Prompt: The lines needed are those below that contain the word "here"; copy each one.

Record set section start

(** * A shallow embedding of the MCP bridge service

    The development follows the three source files of the repository:

    - [backend/mcp_service/mcp_client.py]: the [MCPClient] object, its
      [AsyncExitStack], [connect_to_server], [get_mcp_tools], [cleanup]
      and the stand-alone driver [async_main];
    - [backend/mcp_service/mcp_api.py]: [lifespan], [generate_plan],
      [generate_user_response] and the [chat] endpoint;
    - [backend/tool_services/email_service.py]: [EmailService.send_email]
      with its two directory look-ups.

    The code of the bridge is embedded in a state-and-exception monad
    over a [World] (the client object, the live subprocesses and the log
    of calls made to the libraries), parameterised by an [Env] that
    answers every call the code makes to the outside: the file system,
    the MCP SDK, the HTTP client and pydantic.  Each answer may depend on
    the whole history of calls, so a theorem quantified over [Env] covers
    every behaviour of the collaborators, failures included.  The email
    service runs on the server side of the session: its functions take
    the service object (the directory and the Gmail API) and the
    libraries they call ([EmailService.Library]) as arguments.  Console
    output ([print], [traceback.print_exc]) is not observable here and is
    left out. *)

From Stdlib Require Import ZArith List Bool Ascii String Lia.
From stdpp Require Import base option list strings pretty gmap.

Set Warnings "-register-all".
Local Open Scope Z_scope.
Local Open Scope string_scope.
Local Open Scope list_scope.

(** ** Python strings

    [str] values are modelled by Rocq strings (sequences of bytes, a
    character outside ASCII by its UTF-8 encoding).  What Python computes
    from the Unicode character database is not computed here.  [lower]
    and [strip] below are [str.lower] and [str.strip] on ASCII text only,
    and serve to run examples; the email service takes the two methods
    as parameters (see [EmailService.Library]).  [repr] is [repr(s)] for
    text whose characters outside ASCII are printable ones, which
    Python leaves as they are: it words the exceptions raised for the
    keys and the type names written in the code, and serves the
    examples; for text that comes from outside, [repr] is a parameter
    as well ([repr] of [Env] and of [EmailService.Library]). *)

Module PyStr.

Definition code (c : ascii) : nat := nat_of_ascii c.

Definition dquote : ascii := ascii_of_nat 34.
Definition squote : ascii := ascii_of_nat 39.
Definition backslash : ascii := ascii_of_nat 92.

Definition lower_ascii (c : ascii) : ascii :=
  if ((65 <=? code c) && (code c <=? 90))%nat
  then ascii_of_nat (code c + 32) else c.

(** [s.lower()] for ASCII text. *)
Fixpoint lower (s : string) : string :=
  match s with
  | EmptyString => EmptyString
  | String c s' => String (lower_ascii c) (lower s')
  end.

(** The ASCII white space as [str.strip()] sees it: tab to carriage
    return, the four separators 28-31 and the space. *)
Definition is_space (c : ascii) : bool :=
  (((9 <=? code c) && (code c <=? 13))
   || ((28 <=? code c) && (code c <=? 32)))%nat.

Fixpoint lstrip (s : string) : string :=
  match s with
  | EmptyString => EmptyString
  | String c s' => if is_space c then lstrip s' else s
  end.

Fixpoint rstrip (s : string) : string :=
  match s with
  | EmptyString => EmptyString
  | String c s' =>
      match rstrip s' with
      | EmptyString => if is_space c then EmptyString else String c EmptyString
      | r => String c r
      end
  end.

(** [s.strip()] for ASCII text. *)
Definition strip (s : string) : string := rstrip (lstrip s).

(** [sep.join(parts)] *)
Fixpoint join (sep : string) (parts : list string) : string :=
  match parts with
  | [] => EmptyString
  | [p] => p
  | p :: rest => p +:+ sep +:+ join sep rest
  end.

Fixpoint contains (c : ascii) (s : string) : bool :=
  match s with
  | EmptyString => false
  | String c' s' => Ascii.eqb c c' || contains c s'
  end.

Definition hex_digit (n : nat) : ascii :=
  if (n <? 10)%nat then ascii_of_nat (48 + n) else ascii_of_nat (87 + n).

Definition escape (quote c : ascii) : string :=
  if Ascii.eqb c quote || Ascii.eqb c backslash then String backslash (String c EmptyString)
  else if (code c =? 9)%nat then String backslash "t"
  else if (code c =? 10)%nat then String backslash "n"
  else if (code c =? 13)%nat then String backslash "r"
  else if ((code c <? 32) || (code c =? 127))%nat
       then String backslash
              (String "x" (String (hex_digit (code c / 16))
                             (String (hex_digit (code c mod 16)) EmptyString)))
  else String c EmptyString.

Fixpoint escape_all (quote : ascii) (s : string) : string :=
  match s with
  | EmptyString => EmptyString
  | String c s' => escape quote c +:+ escape_all quote s'
  end.

(** [repr(s)]: single quotes, unless the text holds a single quote and
    no double quote. *)
Definition repr (s : string) : string :=
  let quote := if contains squote s && negb (contains dquote s) then dquote else squote in
  String quote (escape_all quote s +:+ String quote EmptyString).

(** [s.startswith(p)] *)
Fixpoint startswith (p s : string) : bool :=
  match p, s with
  | EmptyString, _ => true
  | String a p', String b s' => Ascii.eqb a b && startswith p' s'
  | String _ _, EmptyString => false
  end.

Fixpoint endswith_char (c : ascii) (s : string) : bool :=
  match s with
  | EmptyString => false
  | String c' EmptyString => Ascii.eqb c c'
  | String _ s' => endswith_char c s'
  end.

(** [s.split(sep)] for a one-character separator. *)
Fixpoint split (sep : ascii) (s : string) : list string :=
  match s with
  | EmptyString => [EmptyString]
  | String c s' =>
      if Ascii.eqb c sep then EmptyString :: split sep s'
      else match split sep s' with
           | [] => [String c EmptyString]
           | w :: ws => String c w :: ws
           end
  end.

(** The characters of a string, as iteration over a [str] yields them. *)
Fixpoint chars (s : string) : list string :=
  match s with
  | EmptyString => []
  | String c s' => String c EmptyString :: chars s'
  end.

End PyStr.

(** ** [os.path] (POSIX flavour) *)

Module OsPath.

Definition isabs (p : string) : bool := PyStr.startswith "/" p.

(** [posixpath.join(a, p)] *)
Definition join (a p : string) : string :=
  if PyStr.startswith "/" p then p
  else if String.eqb a EmptyString || PyStr.endswith_char "/" a then a +:+ p
  else a +:+ "/" +:+ p.

(** One turn of the component loop of [normpath]; the stack of kept
    components is held newest first. *)
Definition norm_step (rooted : bool) (new_comps : list string) (comp : string)
  : list string :=
  if String.eqb comp EmptyString || String.eqb comp "." then new_comps
  else if negb (String.eqb comp "..") then comp :: new_comps
  else match new_comps with
       | [] => if rooted then [] else [comp]
       | last :: rest => if String.eqb last ".." then comp :: new_comps else rest
       end.

Definition initial_slashes (path : string) : nat :=
  if PyStr.startswith "/" path then
    if PyStr.startswith "//" path && negb (PyStr.startswith "///" path) then 2 else 1
  else 0.

Definition slashes (n : nat) : string :=
  match n with 0%nat => EmptyString | 1%nat => "/" | _ => "//" end.

(** [posixpath.normpath(path)] *)
Definition normpath (path : string) : string :=
  if String.eqb path EmptyString then "."
  else
    let n := initial_slashes path in
    let comps := fold_left (norm_step (negb (n =? 0)%nat)) (PyStr.split "/" path) [] in
    let p := slashes n +:+ PyStr.join "/" (rev comps) in
    if String.eqb p EmptyString then "." else p.

(** [os.path.abspath(path)], with [cwd] the value of [os.getcwd()]. *)
Definition abspath (cwd path : string) : string :=
  normpath (if isabs path then path else join cwd path).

Record set section end

Answer space:
    output ([print], [traceback.print_exc]) is not observable here and is
    from the Unicode character database is not computed here.  [lower]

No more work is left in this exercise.